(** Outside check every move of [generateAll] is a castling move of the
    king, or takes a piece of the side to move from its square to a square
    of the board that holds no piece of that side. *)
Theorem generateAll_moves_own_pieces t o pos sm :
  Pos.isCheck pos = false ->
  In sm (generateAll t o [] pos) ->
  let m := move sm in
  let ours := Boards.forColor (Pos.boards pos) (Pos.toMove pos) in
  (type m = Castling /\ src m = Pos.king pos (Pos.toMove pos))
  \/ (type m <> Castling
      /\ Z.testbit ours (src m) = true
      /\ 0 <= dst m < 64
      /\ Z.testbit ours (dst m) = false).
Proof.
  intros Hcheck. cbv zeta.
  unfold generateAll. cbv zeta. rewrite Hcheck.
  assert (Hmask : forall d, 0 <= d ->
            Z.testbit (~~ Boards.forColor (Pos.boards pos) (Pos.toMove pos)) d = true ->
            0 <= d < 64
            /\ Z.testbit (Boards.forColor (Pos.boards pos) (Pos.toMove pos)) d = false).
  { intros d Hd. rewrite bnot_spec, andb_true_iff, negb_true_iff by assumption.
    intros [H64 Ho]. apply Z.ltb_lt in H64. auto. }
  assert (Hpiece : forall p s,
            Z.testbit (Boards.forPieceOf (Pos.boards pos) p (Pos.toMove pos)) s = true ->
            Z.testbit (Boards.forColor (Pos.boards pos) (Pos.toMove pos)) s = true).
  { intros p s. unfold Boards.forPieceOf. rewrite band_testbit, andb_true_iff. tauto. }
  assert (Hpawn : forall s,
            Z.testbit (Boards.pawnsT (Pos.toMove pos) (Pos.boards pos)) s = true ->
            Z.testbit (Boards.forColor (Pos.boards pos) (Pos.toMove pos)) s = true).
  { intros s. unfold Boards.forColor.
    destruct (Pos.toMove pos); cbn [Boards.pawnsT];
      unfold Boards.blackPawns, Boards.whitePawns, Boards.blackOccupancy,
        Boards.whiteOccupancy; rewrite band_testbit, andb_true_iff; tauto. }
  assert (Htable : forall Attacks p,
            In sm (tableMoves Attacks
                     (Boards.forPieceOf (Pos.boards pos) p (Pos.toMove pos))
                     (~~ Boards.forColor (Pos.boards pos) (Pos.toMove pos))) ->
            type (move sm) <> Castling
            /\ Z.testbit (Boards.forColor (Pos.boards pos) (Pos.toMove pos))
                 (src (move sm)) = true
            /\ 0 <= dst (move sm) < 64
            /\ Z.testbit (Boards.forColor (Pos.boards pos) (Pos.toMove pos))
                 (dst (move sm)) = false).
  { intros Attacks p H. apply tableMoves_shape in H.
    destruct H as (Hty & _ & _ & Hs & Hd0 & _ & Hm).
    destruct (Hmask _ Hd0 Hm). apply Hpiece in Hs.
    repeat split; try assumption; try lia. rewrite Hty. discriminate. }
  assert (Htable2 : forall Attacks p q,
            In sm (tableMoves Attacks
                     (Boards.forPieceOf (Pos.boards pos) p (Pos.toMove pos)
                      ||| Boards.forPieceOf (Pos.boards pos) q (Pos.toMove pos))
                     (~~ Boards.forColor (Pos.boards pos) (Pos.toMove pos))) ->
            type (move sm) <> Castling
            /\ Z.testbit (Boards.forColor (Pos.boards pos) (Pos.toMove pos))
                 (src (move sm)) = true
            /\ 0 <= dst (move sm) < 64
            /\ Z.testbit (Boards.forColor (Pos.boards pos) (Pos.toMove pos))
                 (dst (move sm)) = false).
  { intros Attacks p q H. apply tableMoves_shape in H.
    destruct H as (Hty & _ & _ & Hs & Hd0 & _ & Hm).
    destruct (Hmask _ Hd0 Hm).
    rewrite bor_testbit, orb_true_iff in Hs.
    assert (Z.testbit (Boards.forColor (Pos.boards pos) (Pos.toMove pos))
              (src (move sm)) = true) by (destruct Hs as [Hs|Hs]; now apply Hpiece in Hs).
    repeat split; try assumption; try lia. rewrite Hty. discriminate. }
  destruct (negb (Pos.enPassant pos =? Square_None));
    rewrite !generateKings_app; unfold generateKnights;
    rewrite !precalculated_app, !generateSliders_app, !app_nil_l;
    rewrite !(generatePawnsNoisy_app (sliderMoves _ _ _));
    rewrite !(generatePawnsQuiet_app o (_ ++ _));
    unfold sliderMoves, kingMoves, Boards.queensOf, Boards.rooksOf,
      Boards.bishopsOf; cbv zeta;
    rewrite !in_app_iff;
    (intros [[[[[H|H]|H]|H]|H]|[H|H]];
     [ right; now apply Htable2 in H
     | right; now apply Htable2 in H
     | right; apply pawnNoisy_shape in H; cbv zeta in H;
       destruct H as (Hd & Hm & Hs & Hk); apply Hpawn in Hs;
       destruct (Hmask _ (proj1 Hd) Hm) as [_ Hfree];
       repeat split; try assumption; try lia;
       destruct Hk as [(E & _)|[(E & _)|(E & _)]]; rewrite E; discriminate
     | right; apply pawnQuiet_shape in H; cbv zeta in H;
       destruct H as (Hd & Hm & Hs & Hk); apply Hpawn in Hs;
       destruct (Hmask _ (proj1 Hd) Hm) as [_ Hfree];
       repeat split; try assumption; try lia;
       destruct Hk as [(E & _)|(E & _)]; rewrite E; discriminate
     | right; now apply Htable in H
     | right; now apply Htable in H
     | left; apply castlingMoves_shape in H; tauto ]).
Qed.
____
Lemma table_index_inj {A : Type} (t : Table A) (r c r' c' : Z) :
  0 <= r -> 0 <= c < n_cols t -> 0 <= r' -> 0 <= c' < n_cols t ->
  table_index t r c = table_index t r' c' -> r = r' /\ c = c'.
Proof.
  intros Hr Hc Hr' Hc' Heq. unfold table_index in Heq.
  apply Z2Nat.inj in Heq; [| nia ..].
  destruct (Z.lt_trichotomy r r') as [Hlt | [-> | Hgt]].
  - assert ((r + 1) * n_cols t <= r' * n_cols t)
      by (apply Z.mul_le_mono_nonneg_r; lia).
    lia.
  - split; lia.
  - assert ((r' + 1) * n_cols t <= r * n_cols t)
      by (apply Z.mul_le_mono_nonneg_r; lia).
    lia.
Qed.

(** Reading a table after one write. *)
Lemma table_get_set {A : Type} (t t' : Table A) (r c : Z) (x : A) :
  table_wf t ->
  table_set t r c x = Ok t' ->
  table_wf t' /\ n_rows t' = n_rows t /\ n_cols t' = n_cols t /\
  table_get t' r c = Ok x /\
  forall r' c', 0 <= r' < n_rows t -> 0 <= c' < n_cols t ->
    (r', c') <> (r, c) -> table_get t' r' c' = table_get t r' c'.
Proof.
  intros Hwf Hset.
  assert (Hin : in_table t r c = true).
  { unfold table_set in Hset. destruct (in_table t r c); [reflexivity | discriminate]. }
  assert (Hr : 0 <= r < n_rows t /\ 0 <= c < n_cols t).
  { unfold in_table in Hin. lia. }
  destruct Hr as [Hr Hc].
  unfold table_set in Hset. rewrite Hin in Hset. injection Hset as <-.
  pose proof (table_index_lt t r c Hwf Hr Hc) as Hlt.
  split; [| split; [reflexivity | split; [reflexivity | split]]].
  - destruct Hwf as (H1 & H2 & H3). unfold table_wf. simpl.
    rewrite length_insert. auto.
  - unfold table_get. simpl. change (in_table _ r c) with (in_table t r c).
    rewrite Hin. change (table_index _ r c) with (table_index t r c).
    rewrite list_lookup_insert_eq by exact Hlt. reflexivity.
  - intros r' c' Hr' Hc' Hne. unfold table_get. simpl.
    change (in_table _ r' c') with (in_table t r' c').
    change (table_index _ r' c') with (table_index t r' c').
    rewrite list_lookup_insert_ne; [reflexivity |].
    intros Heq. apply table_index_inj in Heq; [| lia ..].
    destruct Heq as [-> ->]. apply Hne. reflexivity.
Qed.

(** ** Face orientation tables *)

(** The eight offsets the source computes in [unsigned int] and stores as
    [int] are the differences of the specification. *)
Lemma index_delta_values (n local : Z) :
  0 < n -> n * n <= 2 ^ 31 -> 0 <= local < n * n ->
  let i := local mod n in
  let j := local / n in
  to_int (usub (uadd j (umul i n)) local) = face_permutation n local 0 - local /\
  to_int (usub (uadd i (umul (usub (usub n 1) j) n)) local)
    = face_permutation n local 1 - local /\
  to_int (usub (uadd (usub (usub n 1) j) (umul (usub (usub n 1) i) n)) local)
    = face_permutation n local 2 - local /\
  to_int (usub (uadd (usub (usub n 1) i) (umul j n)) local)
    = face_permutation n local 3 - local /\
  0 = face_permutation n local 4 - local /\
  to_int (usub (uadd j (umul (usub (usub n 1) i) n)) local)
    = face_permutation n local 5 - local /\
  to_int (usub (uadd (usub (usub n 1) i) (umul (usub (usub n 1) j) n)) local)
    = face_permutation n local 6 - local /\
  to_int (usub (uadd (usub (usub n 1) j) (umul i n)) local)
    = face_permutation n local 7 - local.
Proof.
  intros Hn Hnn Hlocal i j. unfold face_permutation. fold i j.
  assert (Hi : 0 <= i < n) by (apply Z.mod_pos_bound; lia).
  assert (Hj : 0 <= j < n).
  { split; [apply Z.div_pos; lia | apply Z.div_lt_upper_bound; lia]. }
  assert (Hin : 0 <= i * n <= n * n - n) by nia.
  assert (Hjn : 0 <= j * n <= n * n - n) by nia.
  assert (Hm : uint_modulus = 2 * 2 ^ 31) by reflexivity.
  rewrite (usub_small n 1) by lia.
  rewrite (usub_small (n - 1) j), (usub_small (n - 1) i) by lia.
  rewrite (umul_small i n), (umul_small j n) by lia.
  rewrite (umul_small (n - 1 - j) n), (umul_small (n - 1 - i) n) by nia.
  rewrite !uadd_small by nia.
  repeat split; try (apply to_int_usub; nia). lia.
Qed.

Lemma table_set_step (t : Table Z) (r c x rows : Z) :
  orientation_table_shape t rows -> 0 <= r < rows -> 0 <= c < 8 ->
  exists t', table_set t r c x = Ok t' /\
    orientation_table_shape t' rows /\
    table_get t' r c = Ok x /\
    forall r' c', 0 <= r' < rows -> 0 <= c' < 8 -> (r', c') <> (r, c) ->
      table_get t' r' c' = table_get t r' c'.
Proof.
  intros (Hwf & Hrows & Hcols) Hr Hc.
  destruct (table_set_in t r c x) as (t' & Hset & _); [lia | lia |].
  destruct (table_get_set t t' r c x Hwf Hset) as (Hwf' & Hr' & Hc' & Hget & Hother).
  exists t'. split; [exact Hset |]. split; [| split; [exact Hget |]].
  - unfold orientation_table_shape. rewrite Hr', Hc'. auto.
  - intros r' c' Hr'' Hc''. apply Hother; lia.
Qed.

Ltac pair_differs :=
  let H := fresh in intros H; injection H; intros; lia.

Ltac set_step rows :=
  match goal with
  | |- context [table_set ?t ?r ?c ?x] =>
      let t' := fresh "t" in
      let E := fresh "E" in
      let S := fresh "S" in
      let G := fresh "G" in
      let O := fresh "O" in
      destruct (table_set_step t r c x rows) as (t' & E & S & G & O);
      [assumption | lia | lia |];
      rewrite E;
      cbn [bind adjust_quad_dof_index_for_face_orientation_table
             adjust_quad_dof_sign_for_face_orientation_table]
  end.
____
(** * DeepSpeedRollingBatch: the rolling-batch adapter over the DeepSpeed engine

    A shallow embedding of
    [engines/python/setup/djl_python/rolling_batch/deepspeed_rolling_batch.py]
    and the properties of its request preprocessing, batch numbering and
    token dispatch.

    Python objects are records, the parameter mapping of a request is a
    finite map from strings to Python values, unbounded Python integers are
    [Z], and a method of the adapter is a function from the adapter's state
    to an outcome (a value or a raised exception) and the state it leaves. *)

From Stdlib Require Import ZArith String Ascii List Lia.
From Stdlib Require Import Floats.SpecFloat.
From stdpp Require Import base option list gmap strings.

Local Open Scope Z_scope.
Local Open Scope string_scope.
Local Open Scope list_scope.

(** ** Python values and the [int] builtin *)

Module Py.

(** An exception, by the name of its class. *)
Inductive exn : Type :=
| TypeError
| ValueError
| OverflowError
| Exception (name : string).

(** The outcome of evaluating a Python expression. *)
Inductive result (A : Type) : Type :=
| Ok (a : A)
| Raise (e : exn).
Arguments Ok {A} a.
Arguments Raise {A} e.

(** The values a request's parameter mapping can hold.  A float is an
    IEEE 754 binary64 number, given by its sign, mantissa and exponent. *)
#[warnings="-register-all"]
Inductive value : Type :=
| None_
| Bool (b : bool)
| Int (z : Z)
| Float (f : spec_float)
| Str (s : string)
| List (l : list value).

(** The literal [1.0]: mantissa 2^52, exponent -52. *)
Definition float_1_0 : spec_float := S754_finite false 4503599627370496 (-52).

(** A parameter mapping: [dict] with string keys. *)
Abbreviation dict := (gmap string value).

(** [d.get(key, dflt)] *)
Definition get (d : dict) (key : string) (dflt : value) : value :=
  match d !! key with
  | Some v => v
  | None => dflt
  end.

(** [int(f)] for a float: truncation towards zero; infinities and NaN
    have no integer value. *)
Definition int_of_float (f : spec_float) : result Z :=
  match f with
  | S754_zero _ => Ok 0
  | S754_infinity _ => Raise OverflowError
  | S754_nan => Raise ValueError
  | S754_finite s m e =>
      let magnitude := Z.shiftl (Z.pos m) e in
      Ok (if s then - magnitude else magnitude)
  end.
____
## WORK INSTRUCTIONS
The lines above starting at the one that contains "(** Outside check" and ending at the one that contains "assert (Hpawn : forall" must be transcribed exactly, and no other lines may appear.

## EXERCISE RESPONSE
(** Outside check every move of [generateAll] is a castling move of the
    king, or takes a piece of the side to move from its square to a square
    of the board that holds no piece of that side. *)
Theorem generateAll_moves_own_pieces t o pos sm :
  Pos.isCheck pos = false ->
  In sm (generateAll t o [] pos) ->
  let m := move sm in
  let ours := Boards.forColor (Pos.boards pos) (Pos.toMove pos) in
  (type m = Castling /\ src m = Pos.king pos (Pos.toMove pos))
  \/ (type m <> Castling
      /\ Z.testbit ours (src m) = true
      /\ 0 <= dst m < 64
      /\ Z.testbit ours (dst m) = false).
Proof.
  intros Hcheck. cbv zeta.
  unfold generateAll. cbv zeta. rewrite Hcheck.
  assert (Hmask : forall d, 0 <= d ->
            Z.testbit (~~ Boards.forColor (Pos.boards pos) (Pos.toMove pos)) d = true ->
            0 <= d < 64
            /\ Z.testbit (Boards.forColor (Pos.boards pos) (Pos.toMove pos)) d = false).
  { intros d Hd. rewrite bnot_spec, andb_true_iff, negb_true_iff by assumption.
    intros [H64 Ho]. apply Z.ltb_lt in H64. auto. }
  assert (Hpiece : forall p s,
            Z.testbit (Boards.forPieceOf (Pos.boards pos) p (Pos.toMove pos)) s = true ->
            Z.testbit (Boards.forColor (Pos.boards pos) (Pos.toMove pos)) s = true).
  { intros p s. unfold Boards.forPieceOf. rewrite band_testbit, andb_true_iff. tauto. }
  assert (Hpawn : forall s,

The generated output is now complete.